Les relations entre le Mexique et les États-Unis connaissent une nouvelle escalade de tensions. Washington a officiellement accusé le gouverneur de l'État mexicain du Sinaloa, Rubén Rocha Moya, d'être impliqué dans des activités de trafic de drogue. Cette accusation, rendue publique mardi 20 mai 2026, a provoqué une vive réaction de la part du gouvernement mexicain, qui dénonce une ingérence inacceptable dans ses affaires internes.
Des accusations gravissimes
Selon le département d'État américain, des preuves solides démontreraient que le gouverneur Rocha Moya entretient des liens étroits avec des cartels de la drogue opérant dans la région du Sinaloa. Ces allégations incluent des échanges de pots-de-vin et une protection accordée aux trafiquants en échange de soutien politique. Les États-Unis ont également annoncé des sanctions économiques contre le gouverneur, gelant ses éventuels avoirs sur le sol américain.

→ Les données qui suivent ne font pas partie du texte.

(* ===== verification/UnitTests.v ===== *)
(** * The unit tests

    The cases of [src/test] that need no kernel, on the models: [websocket_frame_test.cpp],
    [socket_address_test.cpp], [coroutine_test.cpp] and a case of
    [socket_sync_operation_test.cpp], as functions that give what is checked. They evaluate
    to what the tests expect; the case with a million tasks is proved for any number. *)

From Stdlib Require Import String.
From stdpp Require Import gmap strings.
From S2P Require Import Prelude WsFrame Errors Address Descriptor Promise Task.
Local Open Scope Z_scope.

(** ** [websocket_frame_test.cpp] *)

Definition bytes_span (l : list Z) : list (list Z) := (fun b => [b]) <$> l.

(** The first case, behind its subcases: the three checks. *)
Definition frame_header_test (flags length : Z) : option (bool * bool * bool) :=
  let header := frame_header_view (frame_header_make flags length) in
  '(parser, ret) ← parse_span OtherElement (bytes_span header) parser_init;
  Some (ret =? Z.of_nat (List.length header), flags =? parser_flags parser, length =? parser_length parser).

Definition passed : option (bool * bool * bool) := Some (true, true, true).

(** The flags of the last subcase, and of the second test. *)
Definition test_flags : Z :=
  flags_or_assign (flags_or_assign (flags_or_assign WS_NONE WS_FIN) WS_HAS_MASK) WS_OP_PING.

Example frame_header_zero : frame_header_test WS_NONE 0 = passed.
Proof. vm_compute. reflexivity. Qed.
Example frame_header_7 : frame_header_test WS_NONE 120 = passed.
Proof. vm_compute. reflexivity. Qed.
Example frame_header_126 : frame_header_test WS_NONE 126 = passed.
Proof. vm_compute. reflexivity. Qed.
Example frame_header_16 : frame_header_test WS_NONE (0xffff - 1234) = passed.
Proof. vm_compute. reflexivity. Qed.
Example frame_header_64 : frame_header_test WS_NONE (0xffff + 1) = passed.
Proof. vm_compute. reflexivity. Qed.
Example frame_header_fin : frame_header_test (flags_or_assign WS_NONE WS_FIN) 120 = passed.
Proof. vm_compute. reflexivity. Qed.
Example frame_header_mask : frame_header_test (flags_or_assign WS_NONE WS_HAS_MASK) UINT32_MAX = passed.
Proof. vm_compute. reflexivity. Qed.
Example frame_header_flags : frame_header_test test_flags 120 = passed.
Proof. vm_compute. reflexivity. Qed.

(** The second case: the header in two parts, split behind [span1_length]. *)
Definition frame_header_split_test (flags length : Z) (span1_length : nat) : option (bool * bool * bool) :=
  let header := frame_header_view (frame_header_make flags length) in
  '(parser, ret1) ← parse_span OtherElement (bytes_span (take span1_length header)) parser_init;
  '(parser, _) ← parse_span OtherElement (bytes_span (drop span1_length header)) parser;
  Some (ret1 =? npos, flags =? parser_flags parser, length =? parser_length parser).

Example frame_header_splits :
  let header := frame_header_view (frame_header_make test_flags 120) in
  forallb (fun n => bool_decide (frame_header_split_test test_flags 120 n = passed)) (seq 0 (List.length header)) = true.
Proof. vm_compute. reflexivity. Qed.

(** ** [socket_address_test.cpp] *)

Local Open Scope string_scope.

(** What the cases print, with an [inet_pton] that reads dotted numbers. *)
Definition address_tests : list string :=
  let addr := socket_address_ip read_address "123.123.123.123" 80 in
  let '(move_addr, moved) := socket_address_move addr in
  [to_str socket_address_default; to_str (socket_address_port 25565);
   to_str (mk_sockaddr AF_INET (host_to_network_16 25565) (default 0%Z (read_address "127.0.0.1")));
   to_str (socket_address_ip read_address "127.0.0.1" 25565);
   to_str moved; to_str move_addr].

Example addresses_printed : address_tests =
  ["0.0.0.0:0"; "0.0.0.0:25565"; "127.0.0.1:25565"; "127.0.0.1:25565"; "0.0.0.0:0"; "123.123.123.123:80"].
Proof. vm_compute. reflexivity. Qed.

Local Close Scope string_scope.

(** ** [socket_sync_operation_test.cpp] *)

(** [init] twice: the descriptor before and after, and what has been closed. *)
Definition init_twice_test (open : gset Z) : Z * Z * list Z :=
  let '(_, sw) := init_throw (socket_default, mk_table open [] false) in
  let fd := m_fd sw.1 in
  let '(_, sw) := init_throw sw in
  (fd, m_fd sw.1, closed_fds sw.2).

Example init_twice : init_twice_test {[0; 1; 2]} = (3, 3, [3]).
Proof. vm_compute. reflexivity. Qed.

(** ** [coroutine_test.cpp] *)

Section coroutine_tests.

#[local] Instance z_void : Void Z := 0.

Abbreviation kind := (value_kind + void_kind)%type.
Abbreviation promise := (task_promise Z nat + task_promise_void nat)%type.
Abbreviation body := (Task.body (K := kind) (V := Z) (E := nat)).
Abbreviation machine := (Task.machine (K := kind) (P := promise) (V := Z) (E := nat)).

(** [broken_promise] as an exception. *)
Definition broken : nat := 7.

Fixpoint machine_run (fuel : nat) (s : machine) : machine :=
  match fuel with
  | O => s
  | S fuel => match machine_step broken s with Some s => machine_run fuel s | None => s end
  end.

Definition run_body (fuel : nat) (b : body) : machine :=
  machine_run fuel (mk_machine {[0%nat := set_body b (frame_init (inr VoidType) b)]} (Running 0) []).

(** The frames that have been started, but for the first. *)
Definition started (s : machine) : list bool := (fun f => f_started f.2) <$> map_to_list (delete 0%nat (frames s)).

(** The first case: a task is called; then it is awaited. *)
Definition lazy_test : body :=
  Call (inr VoidType) (Finish (inl 0)) (fun t => Await CoAwait (Some t) (fun _ => Finish (inl 0))).

Example task_not_started : started (run_body 1 lazy_test) = [false] /\ started (run_body 10 lazy_test) = [true].
Proof. split; vm_compute; reflexivity. Qed.

(** The second case: a default-constructed task is awaited. *)
Definition default_task_test : body :=
  Await CoAwait None (fun r => match r with inr e => if (e =? broken)%nat then Finish (inl 1) else Finish (inr e) | inl _ => Finish (inl 0) end).

Example default_task_throws : eval broken 3 default_task_test ∅ [] = Some (inl 1, ∅, []).
Proof. reflexivity. Qed.

(** The third case: [n] tasks that end when they are awaited, each a temporary; the sum,
    which the test leaves unused, is returned. *)
Fixpoint synchronous_completions (n : nat) (sum : Z) : body :=
  match n with
  | O => Finish (inl sum)
  | S n =>
      Call (inl ValueType) (Finish (inl 1)) (fun t =>
        Await CoAwait (Some t) (fun r =>
          match r with
          | inl v => Drop t (synchronous_completions n (sum + v))
          | inr e => Drop t (Finish (inr e))
          end))
  end.

(** Any number of tasks is awaited, one after the other, and none is left. *)
Theorem synchronous_completions_sum n sum h : forall fuel, (3 * n < fuel)%nat ->
  eval broken fuel (synchronous_completions n sum) h [] = Some (inl (sum + Z.of_nat n), h, []).
Proof.
  revert sum. induction n as [|n IH]; intros sum fuel Hf.
  - destruct fuel; [lia|]. cbn. by rewrite Z.add_0_r.
  - destruct fuel as [|[|[|[|fuel]]]]; try lia. cbn [synchronous_completions eval].
    assert (h !! fresh (dom h) = None) as Hn by apply not_elem_of_dom, is_fresh.
    rewrite lookup_insert_eq. cbn [eval mbind option_bind kept returned]. cbn.
    rewrite lookup_insert_eq, !delete_insert_eq, delete_id by done.
    etrans; [exact (IH (sum + 1) (S fuel) ltac:(lia))|]. by replace (sum + 1 + Z.of_nat n) with (sum + Z.of_nat (S n)) by lia.
Qed.

End coroutine_tests.
Lemma startswith_true (p s : str) :
  startswith p s = true -> exists r, s = p ++ r.
Proof.
  revert s. induction p as [|a p IH]; intros s H.
  - exists s. reflexivity.
  - destruct s as [|b s]; simpl in H; [discriminate|].
    apply andb_prop in H as [Hab H]. apply N.eqb_eq in Hab. subst b.
    destruct (IH _ H) as [r ->]. exists r. reflexivity.
Qed.

Lemma split_from_nonempty (sep s : str) n cur : split_from sep s n cur <> [].
Proof.
  revert n cur. induction s as [|c t IH]; intros n cur; simpl; [discriminate|].
  destruct n; [|apply IH].
  destruct (startswith sep (c :: t)); [discriminate | apply IH].
Qed.

Lemma split_from_skip (sep x rest cur : str) :
  split_from sep (x ++ rest) (length x) cur = split_from sep rest 0 cur.
Proof. induction x as [|c x IH]; simpl; [reflexivity | exact IH]. Qed.

(** At an occurrence of the separator the current piece is closed. *)
Lemma split_from_match (c : char) (sep' rest cur : str) :
  split_from (c :: sep') ((c :: sep') ++ rest) 0 cur
  = rev cur :: split_from (c :: sep') rest 0 [].
Proof.
  change (split_from (c :: sep') ((c :: sep') ++ rest) 0 cur)
    with (if startswith (c :: sep') ((c :: sep') ++ rest)
          then rev cur :: split_from (c :: sep') (sep' ++ rest) (length (c :: sep') - 1) []
          else split_from (c :: sep') (sep' ++ rest) 0 (c :: cur)).
  rewrite startswith_app.
  replace (length (c :: sep') - 1) with (length sep') by (simpl; lia).
  rewrite split_from_skip. reflexivity.
Qed.

(** Where no suffix of [a] (followed by [rest]) starts with the separator,
    the whole of [a] goes into the current piece. *)
Lemma split_from_nomatch (sep a rest : str) :
  (forall a1 a2, a = a1 ++ a2 -> a2 <> [] -> startswith sep (a2 ++ rest) = false) ->
  forall cur, split_from sep (a ++ rest) 0 cur = split_from sep rest 0 (rev a ++ cur).
Proof.
  induction a as [|c a IH]; intros H cur; [reflexivity|].
  simpl app at 1.
  change (split_from sep (c :: a ++ rest) 0 cur)
    with (if startswith sep (c :: a ++ rest)
          then rev cur :: split_from sep (a ++ rest) (length sep - 1) []
          else split_from sep (a ++ rest) 0 (c :: cur)).
  pose proof (H [] (c :: a) eq_refl) as H0. simpl app in H0.
  rewrite H0 by discriminate.
  rewrite IH.
  - simpl rev. rewrite <- app_assoc. reflexivity.
  - intros a1 a2 E NE. apply (H (c :: a1) a2); [rewrite E; reflexivity | exact NE].
Qed.

Lemma split_from_Forall (P : char -> Prop) (sep s : str) :
  Forall P s -> forall n cur, Forall P cur ->
  Forall (Forall P) (split_from sep s n cur).
Proof.
  induction 1 as [|c t Hc Ht IH]; intros n cur Hcur; simpl.
  - constructor; [apply Forall_rev, Hcur | constructor].
  - destruct n; [|apply IH, Hcur].
    destruct (startswith sep (c :: t)).
    + constructor; [apply Forall_rev, Hcur | apply IH; constructor].
    + apply IH. constructor; assumption.
Qed.

Lemma split_Forall (P : char -> Prop) (s sep : str) :
  Forall P s -> Forall (Forall P) (split s sep).
Proof. intros H. apply split_from_Forall; [exact H | constructor]. Qed.

Lemma join_cons (sep x : str) (l : list str) :
  l <> [] -> join sep (x :: l) = x ++ sep ++ join sep l.
Proof. destruct l; [contradiction | reflexivity]. Qed.

(** The pieces of a split, joined again with the separator, are the text
    that was split. *)
Lemma join_split_from (c : char) (sep' s : str) :
  forall n cur, n <= length s ->
  join (c :: sep') (split_from (c :: sep') s n cur) = rev cur ++ skipn n s.
Proof.
  induction s as [|x t IH]; intros n cur Hn.
  - simpl in Hn. assert (n = 0) by lia. subst n.
    simpl. rewrite app_nil_r. reflexivity.
  - destruct n as [|n].
    + change (split_from (c :: sep') (x :: t) 0 cur)
        with (if startswith (c :: sep') (x :: t)
              then rev cur :: split_from (c :: sep') t (length (c :: sep') - 1) []
              else split_from (c :: sep') t 0 (x :: cur)).
      destruct (startswith (c :: sep') (x :: t)) eqn:E.
      * apply startswith_true in E as [r E].
        simpl in E. injection E as -> ->.
        rewrite join_cons by apply split_from_nonempty.
        rewrite IH by (simpl; rewrite length_app; lia).
        replace (length (c :: sep') - 1) with (length sep') by (simpl; lia).
        rewrite skipn_app, skipn_all, Nat.sub_diag. reflexivity.
      * rewrite IH by lia. simpl. rewrite <- app_assoc. reflexivity.
    + simpl. apply IH. simpl in Hn. lia.
Qed.

Lemma join_split (c : char) (sep' s : str) :
  join (c :: sep') (split s (c :: sep')) = s.
Proof. unfold split. rewrite join_split_from by lia. reflexivity. Qed.

(** [split] cuts at the leftmost occurrences, and is the only such cut. *)
Lemma split_from_splits_into (c : char) (sep' s : str) :
  forall n cur,
    n <= length s ->
    (forall a1 a2, rev cur = a1 ++ a2 -> a2 <> [] ->
       startswith (c :: sep') (a2 ++ skipn n s) = false) ->
    splits_into (c :: sep') (rev cur ++ skipn n s)
      (split_from (c :: sep') s n cur).
Proof.
  induction s as [|x t IH]; intros n cur Hn I.
  - simpl in Hn. assert (n = 0) by lia. subst n. simpl. rewrite app_nil_r.
    apply splits_last. intros a1 a2 E NE.
    specialize (I a1 a2 E NE). simpl in I. rewrite app_nil_r in I. exact I.
  - destruct n as [|n].
    + change (split_from (c :: sep') (x :: t) 0 cur)
        with (if startswith (c :: sep') (x :: t)
              then rev cur :: split_from (c :: sep') t (length (c :: sep') - 1) []
              else split_from (c :: sep') t 0 (x :: cur)).
      simpl skipn in *.
      destruct (startswith (c :: sep') (x :: t)) eqn:E.
      * apply startswith_true in E as [r E].
        simpl in E. injection E as -> ->.
        replace (length (c :: sep') - 1) with (length sep') by (simpl; lia).
        change (c :: sep' ++ r) with ((c :: sep') ++ r).
        apply splits_cons; [exact I|].
        pose proof (IH (length sep') []) as H.
        rewrite skipn_app, skipn_all, Nat.sub_diag in H. simpl in H.
        apply H; [rewrite length_app; lia|].
        intros a1 a2 E NE. destruct a1; destruct a2; try discriminate.
        contradiction.
      * pose proof (IH 0 (x :: cur)) as H. simpl in H.
        rewrite <- app_assoc in H. apply H; [lia|].
        intros a1 a2 Ea NE.
        destruct a2 as [|y a2'] using rev_ind; [contradiction|]. clear IHa2'.
        rewrite app_assoc in Ea. apply app_inj_tail in Ea as [Ea <-].
        rewrite <- app_assoc. simpl.
        destruct a2' as [|z a2'']; [exact E|].
        apply (I a1 (z :: a2'')); [exact Ea | discriminate].
    + simpl. apply IH; [simpl in Hn; lia | exact I].
Qed.

Lemma split_splits_into (c : char) (sep' s : str) :
  splits_into (c :: sep') s (split s (c :: sep')).
Proof.
  apply (split_from_splits_into c sep' s 0 []); [lia|].
  intros a1 a2 E NE. destruct a1; destruct a2; try discriminate. contradiction.
Qed.

Lemma splits_into_unique (c : char) (sep' s : str) (ps : list str) :
  splits_into (c :: sep') s ps -> ps = split s (c :: sep').
Proof.
  induction 1 as [p H | p rest ps H _ IH]; unfold split.
  - rewrite <- (app_nil_r p) at 2. rewrite split_from_nomatch.
    + simpl. rewrite app_nil_r, rev_involutive. reflexivity.
    + intros a1 a2 E NE. rewrite app_nil_r. exact (H a1 a2 E NE).
  - rewrite split_from_nomatch by exact H.
    rewrite split_from_match, app_nil_r, rev_involutive.
    f_equal. exact IH.
Qed.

Réaction indignée de Mexico
Le président mexicain, Andrés Manuel López Obrador, a immédiatement réagi en qualifiant ces accusations de « calomnies » et de « tentative de déstabilisation politique ». Il a rappelé l'ambassadeur mexicain à Washington pour consultations et a menacé de prendre des mesures de rétorsion. « Nous ne tolérerons pas que des puissances étrangères interfèrent dans notre souveraineté », a-t-il déclaré lors d'une conférence de presse.
Un contexte de tensions croissantes
Ces accusations interviennent dans un climat déjà tendu entre les deux pays. Depuis plusieurs mois, les États-Unis pressent le Mexique d'intensifier la lutte contre les cartels de la drogue, notamment le cartel de Sinaloa, l'un des plus puissants au monde. De son côté, le Mexique critique régulièrement la politique américaine en matière de drogues et d'immigration, qu'il juge inefficace et unilatérale.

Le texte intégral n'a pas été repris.